Au XVIIe siècle, Sophie, jeune sœur de Tycho Brahé, qui fut astronome comme son frère, mais de plus chimiste et botaniste de talent.

Pendant la Révolution française, Marie-Anne Lavoisier qui ne se contenta pas d’assister son époux dans la découverte de l’oxygène, de traduire pour lui des ouvrages anglophones et de transcrire ses expérimentations. Après la mort d’Antoine-Laurent Lavoisier, guillotiné pendant la Révolution, elle continua leurs travaux communs et les publia sous la forme d’un Traité élémentaire de chimie.       

 

Muses, inpiratrices ou chercheuses ?

Muses, inspiratrices, jamais reconnues en tant que chercheuses à part entière, les femmes pour accéder au savoir, occupèrent également un autre des rares espaces que leur laissaient les hommes de leur entourage. Elles se glissèrent dans le rôle de traductrices.                     

« Quand la science change et se développe, la diffusion devient une nécessité » remarque Gérard Chazal dans son livre Les femmes et la science.[1]  La traduction permet de mettre à la disposition d’un large public les œuvres des savants étrangers et procure à la communauté scientifique des nouveaux instruments de travail critique. Quelques femmes rédigèrent des manuels de vulgarisation et de pédagogie et appliquèrent à la traduction toute leur intelligence et leurs connaissances, n’hésitant pas à simplifier en s’efforçant de ne pas dénaturer des textes parfois abscons.                                 

Au XVIIe siècle, l’Allemande Marie Cunitz traduisit l’œuvre de Kepler traitant du système héliocentrique, et mit ainsi l’astronomie à la portée du public savant.  Emilie du Chatelet, surtout connue comme la compagne de Voltaire, fut une physicienne émérite, traductrice du celèbre Philosophiae Naturalis Principia Mathematica de Newton qu’elle compléta de commentaires. Une performance que Voltaire salua en ces termes : « On a vu deux prodiges : l’un que Newton ait fait cet ouvrage ; l’autre qu’une dame l’ait traduit et éclairci ». Quant à Mary Somerville, elle traduisit en anglais, ou plutôt rendit lisible, la mécanique céleste de Laplace .  

Au XIXe siècle La philosophe et scientifique française Clémence Royer traduisant L’origine des espèces de Darwin l’agrémenta d’une préface de 60 pages qui ne fut d’ailleurs pas du goût de tous.

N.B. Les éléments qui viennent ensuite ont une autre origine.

(* ===== verification/Text.v ===== *)
(** * Text

    Facts about strings with separators: where a string is cut, and which
    characters a printed number has. *)

From S2P Require Import Prelude.
From stdpp Require Import pretty.
From Stdlib Require Import Ascii.

Fixpoint has (c : ascii) (s : string) : bool :=
  match s with EmptyString => false | String a s => bool_decide (a = c) || has c s end.

Lemma has_app c s t : has c (s +:+ t) = has c s || has c t.
Proof. induction s as [|a s IH]; [done|]. simpl. by rewrite IH, orb_assoc. Qed.

(** A string is read up to its first separator in one way. *)
Lemma cut_inj c s1 s2 t1 t2 : has c s1 = false → has c s2 = false →
  s1 +:+ String c t1 = s2 +:+ String c t2 → s1 = s2 ∧ t1 = t2.
Proof.
  revert s2. induction s1 as [|a s1 IH]; intros [|b s2]; simpl.
  - intros _ _ [= ->]. done.
  - intros _ Hb [= -> _]. by rewrite bool_decide_eq_true_2 in Hb.
  - intros Ha _ [= -> _]. by rewrite bool_decide_eq_true_2 in Ha.
  - intros [_ Ha]%orb_false_iff [_ Hb]%orb_false_iff [= -> Heq]. by destruct (IH s2 Ha Hb Heq) as [-> ->].
Qed.

Lemma append_last_inj s1 s2 c : s1 +:+ String c "" = s2 +:+ String c "" → s1 = s2.
Proof.
  revert s2. induction s1 as [|a s1 IH]; intros [|b s2]; simpl; [done| | |].
  - intros [= -> Heq]. by destruct s2.
  - intros [= -> Heq]. by destruct s1.
  - intros [= -> Heq]. by rewrite (IH s2).
Qed.

(** The same cut, when what follows the separator has none. *)
Lemma cut_last c s1 s2 t1 t2 : has c t1 = false → has c t2 = false →
  s1 +:+ String c t1 = s2 +:+ String c t2 → s1 = s2 ∧ t1 = t2.
Proof.
  revert s2. induction s1 as [|a s1 IH]; intros [|b s2]; simpl.
  - by intros _ _ [= ->].
  - intros Ht _ [= -> ->]. rewrite has_app in Ht. simpl in Ht.
    by rewrite bool_decide_eq_true_2, orb_true_r in Ht by done.
  - intros _ Ht [= -> <-]. rewrite has_app in Ht. simpl in Ht.
    by rewrite bool_decide_eq_true_2, orb_true_r in Ht by done.
  - intros Ht1 Ht2 [= -> Heq]. by destruct (IH s2 Ht1 Ht2 Heq) as [-> ->].
Qed.

(** A string with one separator is cut there in one way. *)
Lemma cut_once c s1 s2 t1 t2 : has c s1 = false → has c t1 = false →
  s1 +:+ String c t1 = s2 +:+ String c t2 → s1 = s2 ∧ t1 = t2.
Proof.
  revert s2. induction s1 as [|a s1 IH]; intros [|b s2]; simpl.
  - by intros _ _ [= ->].
  - intros _ Ht [= -> ->]. rewrite has_app in Ht. simpl in Ht.
    by rewrite bool_decide_eq_true_2, orb_true_r in Ht by done.
  - intros Ha _ [= -> _]. by rewrite bool_decide_eq_true_2 in Ha.
  - intros [_ Ha]%orb_false_iff Ht [= -> Heq]. by destruct (IH s2 Ha Ht Heq) as [-> ->].
Qed.

(** ** Printed numbers *)

Definition digits_only (c : ascii) : Prop := ∀ n : N, pretty_N_char n ≠ c.

Lemma has_pretty_go c x s : digits_only c → has c s = false → has c (pretty_N_go x s) = false.
Proof.
  intros Hc. revert s. induction (N.lt_wf_0 x) as [x _ IH]. intros s Hs.
  destruct (decide (0 < x)%N) as [Hx|Hx].
  - rewrite pretty_N_go_step by done. apply IH; [by apply N.div_lt|]. simpl.
    rewrite bool_decide_eq_false_2 by apply Hc. done.
  - assert (x = 0)%N as -> by lia. by rewrite pretty_N_go_0.
Qed.

Lemma has_pretty c (z : Z) : digits_only c → c ≠ "-"%char → has c (pretty z) = false.
Proof.
  intros Hc Hd.
  assert (Hn : ∀ n : N, has c (pretty n) = false).
  { intros n. unfold pretty, pretty_N. case_decide; [|by apply has_pretty_go].
    simpl. rewrite bool_decide_eq_false_2; [done|]. apply (Hc 0%N). }
  unfold pretty, pretty_Z. destruct z as [|p|p]; simpl.
  - apply (Hn 0%N).
  - apply (Hn (Npos p)).
  - rewrite bool_decide_eq_false_2 by auto. apply (Hn (Npos p)).
Qed.

Lemma digits_only_at : digits_only "@"%char.
Proof. intros n. unfold pretty_N_char. by repeat case_match. Qed.

Lemma digits_only_colon : digits_only ":"%char.
Proof. intros n. unfold pretty_N_char. by repeat case_match. Qed.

Ce sont là quelques exemples parmi d’autres de l’inextinguible soif de savoir qui anime depuis toujours cette moitié de l’humanité si longtemps tenue pour quantité négligeable, les femmes.          

 

Des femmes éminentes

Augusta Ada King, comtesse de Lovelace, apporta de conséquents développements à la description de la machine inventée par Charles Babbage qu’on dit être l’ancêtre de nos ordinateurs. Elle plaça le travail de Babbage dans un cadre conceptuel plus large, inventa dans sa célèbre note G ajoutée à la description de l’éminent savant les notions de variables et de boucles en programmation et alla même jusqu’à imaginer que les ordinateurs, qui n’existeraient qu’un siècle plus tard, pourraient un jour penser comme les êtres humains. Une notion impossible à imaginer à cette époque et qu’on peut considérer comme les prémices de l’intelligence artificielle. 

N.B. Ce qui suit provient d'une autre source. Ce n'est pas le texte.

Lemma step_inv n e : inv n → admissible e → inv (step o n e).
Proof.
  intros [Hd Hw] Ha. destruct e as [alive now v|i r|i ok|]; simpl.
  - destruct (decide o alive now v (strategy n)) as [[s' d] started] eqn:E.
    apply (decide_spec _ _ _ _ _ _ _ _ _ Ha Hd Hw) in E as (? & ? & _). by split.
  - destruct (acquires n !! i) as [a|] eqn:Ea; [|by split]. destruct (runAcquire a r (strategy n)) as [s' b] eqn:E.
    destruct n as [s aq rl]; cbn [strategy acquires releases] in *.
    destruct Hw as [Hq Hb|a' v Hq Hb He Hab Hev Hs Hds|a' Hq Hb He|a' Hq Hb He];
      (destruct i as [|i]; [|done || (by destruct i)]); try done; injection Ea as <-; cbn; unfold runAcquire in E.
    + rewrite He, Z.eqb_refl, Hb in E. destruct r as [won|]; injection E as <- <-; simpl.
      * split; [|by apply wire_idle]. eapply (decision_ok_set _ v); [done|]. intros _. by destruct won.
      * rewrite Z.eqb_refl. split; [done|]. by apply wire_idle.
    + rewrite Hb in E. rewrite bool_decide_eq_true_2 in E by done.
      destruct (Z.eqb_spec (myEpoch a') (acquireEpoch s)); [lia|].
      destruct r as [[]|]; simpl in E; try rewrite (proj2 (Z.eqb_neq _ _)) in E by (cbn; lia);
        injection E as <- <-; simpl; (split; [done|]); [by apply wire_undoing|by apply wire_idle|].
      destruct (Z.eqb_spec (myEpoch a') (acquireEpoch s)); by apply wire_idle.
  - destruct (releases n !! i) as [a|] eqn:Ea; [|by split]. destruct n as [s aq rl]; cbn [strategy acquires releases] in *.
    destruct Hw as [| | |a' Hq Hb He]; try done. destruct i as [|i]; [|by destruct i].
    unfold runAbandonRelease. split; [by destruct ok|]. simpl. apply wire_idle; by destruct ok.
  - unfold shutdown. destruct (stopped (strategy n)); [by split|]. split; [done|].
    apply reset_wire. by apply (wire_ext (strategy n)).
Qed.

Inductive reachable : Node → Prop :=
| reach_start : reachable (mkNode construct [] [])
| reach_step n e : reachable n → admissible e → reachable (step o n e).

Lemma reachable_inv n : reachable n → inv n.
Proof. induction 1; [split; [done|by apply wire_idle]|by apply step_inv]. Qed.

(** ** What the resolver promises *)

Definition answer (alive : bool) (now : Z) (v : ClusterPartitionView) (n : Node) : gset string :=
  snd (fst (decide o alive now v (strategy n))).

Lemma answer_spec alive now v n : reachable n → plain v →
  answer alive now v n = ∅ ∨
  needed v ≤ Z.of_nat (length (ours v)) ∧ answer alive now v n = keys (theirs v) ∨
  needed v ≤ Z.of_nat (length (theirs v)) ∧ answer alive now v n = keys (ours v) ∨
  even v ∧ (answer alive now v n = keys (ours v) ∨ answer alive now v n = keys (theirs v) ∧ alive = true).
Proof.
  intros [Hd Hw]%reachable_inv Hp. unfold answer.
  destruct (decide o alive now v (strategy n)) as [[s' d] started] eqn:E.
  by apply (decide_spec _ _ _ _ _ _ _ _ _ Hp Hd Hw) in E as (_ & _ & ?).
Qed.
(** The three adopt steps of a record that is not newer. *)
Definition adopt from e i c : Cluster :=
  adoptAppVersion o from e i (adoptConfigurationFacts o from e i (adoptStorageIdentities o e i c)).

Lemma books_adopt from e i c : books c → members c !! toString (address i) = Some e →
  books (adopt from e i c) ∧ claims_only (toString (address i)) c (adopt from e i c).
Proof.
  intros Hb He. unfold adopt.
  destruct (books_adoptStorageIdentities e i c _ Hb He) as [H1 Hc1].
  destruct (books_adoptConfigurationFacts from e i _ H1 (claims_only_some _ _ _ _ Hc1 He)) as [H2 Hc2].
  pose proof (claims_only_trans _ _ _ _ Hc1 Hc2) as Hc12.
  destruct (books_adoptAppVersion from e i _ H2 (claims_only_some _ _ _ _ Hc12 He)) as [H3 Hc3].
  split; [done|]. by eapply claims_only_trans.
Qed.

(** Guards change at most a refusal count. *)
Definition same_view c c' : Prop :=
  members c' = members c ∧ tombstoneCount c' = tombstoneCount c ∧ reachability c' = reachability c ∧
  parkedWithoutResolver c' = parkedWithoutResolver c ∧ acceptedGossipSequences c' = acceptedGossipSequences c ∧
  currentLeader c' = currentLeader c ∧ events c' = events c ∧ failureDetector c' = failureDetector c ∧
  started c' = started c ∧ heldSelfElection c' = heldSelfElection c.

Lemma books_same_view c c' : same_view c c' → books c → books c'.
Proof.
  intros (Hm & Hn & Hr & Hp & Hs & Hl & _) [Ht Ha]. split.
  - unfold tidy. rewrite Hm, Hn, Hr, Hp, Hs. exact Ht.
  - unfold announced, leader, upMembers, member_values in *. by rewrite Hl, Hm.
Qed.

Lemma admitsMember_view i e c b c' : admitsMember o i e c = (b, c') → same_view c c'.
Proof. unfold admitsMember. intros He. repeat case_match; injection He as <- <-; done. Qed.

Lemma admitsVersion_view now i c b c' : admitsVersion o now i c = (b, c') →
  same_view c c' ∧ (b = true → finite_version i ∧ number_le (version i) (Num (now + maxVersionSkewMs o)) = true).
Proof.
  unfold admitsVersion. destruct (Number_isFinite (version i)) eqn:Ef, (number_le _ _) eqn:El; simpl;
    intros [= <- <-]; split; try done.
Qed.

Lemma admitsTombstoneAge_view now i c b c' : admitsTombstoneAge o now i c = (b, c') → same_view c c'.
Proof. unfold admitsTombstoneAge. intros He. repeat case_match; injection He as <- <-; done. Qed.

Lemma maySpeakFor_view from ss a s c b c' : maySpeakFor o from ss a s c = (b, c') → same_view c c'.
Proof. unfold maySpeakFor. intros He. repeat case_match; injection He as <- <-; done. Qed.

Pour d’autres femmes, celles qui n’eurent pas la chance de vivre dans l’entourage d’un savant, l’accès à la science a été un véritable parcours du combattant. 

Sophie Germain est le porte-drapeau de toutes celles qui ont accédé à la culture en autodidacte et ont visé l’excellence. Passionnée de mathématiques, elle n’a pas pu entrer à l’Ecole polytechnique interdite aux femmes, mais elle s’est procuré, par un subterfuge, les cours de cette fameuse école dont elle était exclue et a absorbé tous les manuels mathématiques les plus compliqués qu’elle a pu trouver. Pour communiquer ses résultats, elle a usé du pseudonyme de Louis-Auguste Le Blanc, a pu de ce fait échanger avec l’illustre mathématicien Joseph Lagrange, a correspondu avec le non moins célèbre mathématicien allemand Carl Friedrich Gauss et a fourni des études sur les vibrations, la théorie des nombres, la théorie de l’élasticité. Elle a également apporté sa contribution à la démonstration de la fameuse conjecture de Fermat, tout cela sans jamais sans jamais parvenir à la notoriété qu’elle méritait.                                                                            

Salons et Académies

D’autres encore ont usé d’un chemin différent. Au XVIIe siècle La marquise de Rambouillet, Mesdames de Sablé ou de la Sablière, recevaient dans leurs salons des écrivains et des savants. Elles écrivaient elles-mêmes des romans comme Madeleine de Scudéry et Mme de la Fayette. Elles mirent à la mode l’art de la conversation, la littérature, la grammaire, la philosophie, les sciences. Bien que les académies soient strictement masculines, - l’académie française date de 1631, l’académie des sciences de 1665-, les salons constituèrent bientôt pour les hommes qui les fréquentaient le plus sûr chemin vers la consécration.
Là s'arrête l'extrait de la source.